Two days later, she was NPO for surgery. When the surgeon came in that morning, she told him all about the wonderful breakfast of pancakes, etc that she just ate!
He came out to the desk furious wanting to know who let this woman eat! Mind you, this is 7:00 in the morning. The breakfast carts hadn’t even been around yet. It took some fancy talking on my part to convince him that she had indeed been NPO all night!
Passing meds on a psych ward, I asked a patient if he was ready for his meds, he said yes. When I brought him his meds(p.o. Valium), he refused. He said I, “I said I was ready, I didn’t say I’ll take them”.
While working in a Pediatric ICU I was emptying a young boy’s foley bag at the end of my shift. When the patient realized what I was doing, he wailed, “Noooooo! I’ve been trying to get to 1000 all day! Now I have to start over.” I wanted to burst out laughing but he was so sincere in his disappointment that I stifled my giggles and laughed out loud later on, during report.
As a new grad working night shift I introduced myself to an elderly male patient and told him, “I’ll be with you all night.” He said, “Honey I don’t think my heart could take it.” His wife smacked him on the shoulder.
I work in a suburban ER. Some of my favorites.
“Oh, marijuana isn’t drugs! And, besides, I read on the Internet that it’s good for pregnant woman!” (Have heard this more times than I can count.)
“Ma’am! The doctor said my arm is broken. So, why is it still hurting?”
“Listen here, you fat, loose p*ssy, b*tch! Take these handcuffs off so I can kill you!” (Patient who had taken a LOT of meth and tried to kill herself. Her family called 911 and the police brought her to the hospital. We’d had to keep her in handcuffs while the sedatives worked to calm her down because she kept trying to choke, punch, bite, scratch, spit on, and kick everyone. The next morning, she denied any memory of any memory of the whole night.)

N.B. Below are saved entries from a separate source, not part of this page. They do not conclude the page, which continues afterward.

Ltac missing_key :=
  cbn [fst]; split; [reflexivity|];
  first [ left; split; [repeat constructor | assumption]
        | right; split; [repeat constructor | assumption] ].

(** X11. The outcomes of a call of [calc_IOFC_manual] on a ration table and
    three dicts. It returns a number exactly when the ration passes the
    validation and the seven fields are there. Otherwise it raises
    [ValueError] with the identifiers outside the module-level table, of
    which there is one at least, or, the ration having passed, [KeyError]
    with one of the seven field names, which its dict lacks. It raises no
    [KeyError] for an ingredient. *)
Theorem manual_outcomes w mp mc ip rdf d_mp d_mc prices rows verbose :
  manual_args w mp mc ip rdf d_mp d_mc prices rows ->
  let component_keys := ["MY_kg_d"; "Milk_Fat_perc"; "Milk_TProt_perc"] in
  let price_keys := ["milk_other_solids_production_perc"; "milk_fat_dollar_kg";
                     "milk_protein_dollar_kg"; "other_solids_dollar_kg"] in
  match fst (calc_IOFC_manual mp mc ip rdf verbose w) with
  | inr _ =>
      Np.Series_all (ingredient_validation rows) = true
      /\ Forall (fun k => is_Some (d_mc !! k)) component_keys
      /\ Forall (fun k => is_Some (d_mp !! k)) price_keys
  | inl (ValueError unmatched) =>
      unmatched = unmatched_ingredients rows /\ unmatched <> []
  | inl (KeyError k) =>
      Np.Series_all (ingredient_validation rows) = true
      /\ ((k ∈ component_keys /\ d_mc !! k = None)
          \/ (k ∈ price_keys /\ d_mp !! k = None))
  | inl TypeError => False
  end.
Proof.
  intros (Hmp & Hmc & Hip & Hrdf). cbv zeta.
  destruct (Np.Series_all (ingredient_validation rows)) eqn:Hok.
  2: { rewrite (calc_IOFC_manual_rejects _ _ _ _ _ rows _ Hrdf Hok). cbn [fst].
       split; [reflexivity | now apply unmatched_ingredients_nonempty]. }
  rewrite (calc_IOFC_manual_validated _ _ _ _ _ _ _ Hrdf Hok).
  one_getitem Hmc; [|missing_key].
  one_getitem Hmc; [|missing_key].
  one_getitem Hmc; [|missing_key].
  one_getitem Hmp; [|missing_key].
  destruct verbose; cbn [when]; rewrite ?bind_print, ?bind_ret.
  - one_getitem_at Hmp; [|missing_key].
    one_getitem_at Hmp; [|missing_key].
    one_getitem_at Hmp; [|missing_key].
    cbv zeta. rewrite !bind_bind, !bind_print.
    rewrite (bind_run _ _ _ _ _ (Series_map_run (World _ _) _ _ _ Hip)),
      ?cost_line_column, ?diet_cost_row_column.
    rewrite bind_alloc. cbn [heap stdout]. rewrite as_ration_cost_fresh.
    rewrite !bind_bind, !bind_print. cbn [fst ret].
    split; [reflexivity|]. split; repeat constructor; eauto.
  - one_getitem Hmp; [|missing_key].
    one_getitem Hmp; [|missing_key].
    one_getitem Hmp; [|missing_key].
    cbv zeta. rewrite !bind_ret.
    rewrite (bind_run _ _ _ _ _ (Series_map_run _ _ _ _ Hip)),
      ?cost_line_column, ?diet_cost_row_column.
    rewrite bind_alloc. rewrite as_ration_cost_fresh. rewrite !bind_ret. cbn [fst ret].
    split; [reflexivity|]. split; repeat constructor; eauto.
Qed.

(** The call of the notebook returns a number. *)
Lemma manual_outcomes_witness :
  Np.Series_all (ingredient_validation ration_list) = true
  /\ Forall (fun k => is_Some (milk_components !! k))
       ["MY_kg_d"; "Milk_Fat_perc"; "Milk_TProt_perc"]
  /\ Forall (fun k => is_Some (milk_prices !! k))
       ["milk_other_solids_production_perc"; "milk_fat_dollar_kg";
        "milk_protein_dollar_kg"; "other_solids_dollar_kg"].
Proof.
  apply (manual_outcomes notebook
           milk_prices_ref milk_components_ref ingredient_prices_ref ration_df_ref
           milk_prices milk_components ingredient_prices_asfed_tonne ration_list false).
  repeat split; reflexivity.
Defined.

Lemma quiet_calc_IOFC_nd mp ip mo : quiet (calc_IOFC_nd mp ip mo).
Proof.
  unfold calc_IOFC_nd, get_value, operand, Intakes_diet_info, as_diet, as_diet_cost.
  repeat quiet_step.
Qed.

(** X12. The outcomes of a call of [calc_IOFC_nd] on a model output that
    has its three values. The call prints nothing. It returns a number
    exactly when the price catalog has its four fields, whatever the diet
    table and the price table hold; otherwise it raises [KeyError] with a
    field name that the catalog lacks. It raises no [ValueError] and no
    [KeyError] for a feedstuff. *)
Theorem nd_outcomes w mp ip mo d_mp prices values rows g_fat g_np MY :
  nd_args w mp ip mo d_mp prices values rows ->
  model_values values g_fat g_np MY ->
  let price_keys := ["milk_fat_dollar_kg"; "milk_protein_dollar_kg";
                     "milk_other_solids_production_perc"; "other_solids_dollar_kg"] in
  stdout (snd (calc_IOFC_nd mp ip mo w)) = stdout w
  /\ match fst (calc_IOFC_nd mp ip mo w) with
     | inr _ => Forall (fun k => is_Some (d_mp !! k)) price_keys
     | inl (KeyError k) => k ∈ price_keys /\ d_mp !! k = None
     | inl (ValueError _) | inl TypeError => False
     end.
Proof.
  intros (di & Hmp & Hip & Hmo & Hdi) (Hgf & Hgn & HMY). cbv zeta.
  split; [apply quiet_calc_IOFC_nd|].
  unfold calc_IOFC_nd.
  rewrite (bind_get_value _ _ _ _ _ _ Hmo), Hgf, bind_operand.
  one_getitem Hmp; [|split; [repeat constructor | assumption]].
  rewrite (bind_get_value _ _ _ _ _ _ Hmo), Hgn, bind_operand.
  one_getitem Hmp; [|split; [repeat constructor | assumption]].
  rewrite (bind_get_value _ _ _ _ _ _ Hmo), HMY.
  one_getitem Hmp; [|split; [repeat constructor | assumption]].
  rewrite bind_operand.
  one_getitem Hmp; [|split; [repeat constructor | assumption]].
  rewrite (bind_run _ _ _ _ _ (Intakes_diet_info_run _ _ _ _ Hmo)).
  rewrite (bind_run _ _ _ _ _ (as_diet_run _ _ _ Hdi)).
  rewrite bind_alloc.
  rewrite (bind_run _ _ _ _ _ (as_diet_run (World _ _) _ _ (lookup_fresh _ _))).
  rewrite (bind_run _ _ _ _ _ (Series_map_run (World _ _) _ _ _ (lookup_old _ _ _ _ Hip))),
      ?cost_line_column, ?diet_cost_row_column.
  rewrite bind_alloc. cbn [heap stdout].
  unfold as_diet_cost, bind, deref. cbn [heap]. rewrite lookup_fresh.
  cbn [fst ret]. repeat constructor; eauto.
Qed.

(** The diet of the notebook: two feedstuffs have no price, and the call
    returns a number and prints nothing. *)
Lemma nd_outcomes_witness :
  stdout (snd (run_nd ingredient_prices_asfed_tonne outputs_nd diet_nd)) = []
  /\ Forall (fun k => is_Some (milk_prices !! k))
       ["milk_fat_dollar_kg"; "milk_protein_dollar_kg";
        "milk_other_solids_production_perc"; "other_solids_dollar_kg"].
Proof.
  apply (nd_outcomes (nd_world ingredient_prices_asfed_tonne outputs_nd diet_nd)
           milk_prices_ref nd_prices_ref mod_output_ref
           milk_prices ingredient_prices_asfed_tonne outputs_nd diet_nd
           1070.676 981.453 29.741).
  - exists diet_info_ref. repeat split; reflexivity.
  - repeat split; vm_compute; reflexivity.
Defined.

I asked a mom one time what is the birthdate of her son and she said, “I can’t remember. My labor was too long.” The son was 16 years old.
I have the chest of drawers disease … what used to be on my chest I now tuck in my drawers!
Assessing a young woman with complaint of abdominal pain in ED triage. “ I get this pain all the time because I have fireballs of the Eucharist” (uterine fibroids)
Recently , doing an admission assessment on a 93 yr old.gentleman when his phone rang ,when asked if he wanted to answere it he replied, ” it’s Beyonce. I ‘ll call her back”.